WORK TO BE COMPLETED
Could you retype all of the data below exactly as given?

INFORMATION SHOWN

Lemma chart_entry_put (qt : query_type) (loc : string)
  (price_cols : list string) (area : dataframe) (ym : year_map) (y : Z)
  (g : list row) :
  chart_entry qt loc price_cols area ym (y, g)
  = (ws <- entry_writes qt loc price_cols area g ;; Ok (put ym (y, ws))).
Proof.
  unfold chart_entry, entry_writes, demand_write, price_write, put.
  destruct (ensure_record y ym) as [Hget Hset].
  set (ym1 := if dict_mem Z.eqb y ym then ym
              else dict_set Z.eqb y (fresh_record y) ym) in *.
  set (r0 := record_or_fresh ym y) in *.
  cbn [fst snd].
  destruct qt; cbn [wants_demand wants_price bind].
  - destruct (col_index "demand" area) as [idem|]; cbn [bind]; [|reflexivity].
    destruct (series_sum _) as [total|]; cbn [bind]; [|reflexivity].
    destruct (py_int total) as [n|]; cbn [bind]; [|reflexivity].
    rewrite (set_field_present _ _ _ _ _ Hget). cbn [bind app].
    now rewrite Hset.
  - destruct (group_avg_price area price_cols g) as [avg|]; cbn [bind];
      [|reflexivity].
    rewrite (set_field_present _ _ _ _ _ Hget). cbn [app].
    now rewrite Hset.
  - destruct (col_index "demand" area) as [idem|]; cbn [bind]; [|reflexivity].
    destruct (series_sum _) as [total|]; cbn [bind]; [|reflexivity].
    destruct (py_int total) as [n|]; cbn [bind]; [|reflexivity].
    rewrite (set_field_present _ _ _ _ _ Hget). cbn [bind].
    destruct (group_avg_price area price_cols g) as [avg|]; cbn [bind];
      [|reflexivity].
    rewrite (set_field_present y _ _ _ (rec_set (title loc) (CInt n) r0)).
    + cbn [app]. f_equal. rewrite Hset.
      apply dict_set_set, Z_eqb_eq.
    + apply dict_get_set_same, Z_eqb_eq.
Qed.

ANSWER TO THIS EXERCISE
Lemma chart_entry_put (qt : query_type) (loc : string)
  (price_cols : list string) (area : dataframe) (ym : year_map) (y : Z)
  (g : list row) :
  chart_entry qt loc price_cols area ym (y, g)
  = (ws <- entry_writes qt loc price_cols area g ;; Ok (put ym (y, ws))).
Proof.
  unfold chart_entry, entry_writes, demand_write, price_write, put.
  destruct (ensure_record y ym) as [Hget Hset].
  set (ym1 := if dict_mem Z.eqb y ym then ym
              else dict_set Z.eqb y (fresh_record y) ym) in *.
  set (r0 := record_or_fresh ym y) in *.
  cbn [fst snd].
  destruct qt; cbn [wants_demand wants_price bind].
  - destruct (col_index "demand" area) as [idem|]; cbn [bind]; [|reflexivity].
    destruct (series_sum _) as [total|]; cbn [bind]; [|reflexivity].
    destruct (py_int total) as [n|]; cbn [bind]; [|reflexivity].
    rewrite (set_field_present _ _ _ _ _ Hget). cbn [bind app].
    now rewrite Hset.
  - destruct (group_avg_price area price_cols g) as [avg|]; cbn [bind];
      [|reflexivity].
    rewrite (set_field_present _ _ _ _ _ Hget). cbn [app].
    now rewrite Hset.
  - destruct (col_index "demand" area) as [idem|]; cbn [bind]; [|reflexivity].
    destruct (series_sum _) as [total|]; cbn [bind]; [|reflexivity].
    destruct (py_int total) as [n|]; cbn [bind]; [|reflexivity].
    rewrite (set_field_present _ _ _ _ _ Hget). cbn [bind].
    destruct (group_avg_price area price_cols g) as [avg|]; cbn [bind];
      [|reflexivity].
    rewrite (set_field_present y _ _ _ (rec_set (title loc) (CInt n) r0)).
    + cbn [app]. f_equal. rewrite Hset.
      apply dict_set_set, Z_eqb_eq.
    + apply dict_get_set_same, Z_eqb_eq.
Qed.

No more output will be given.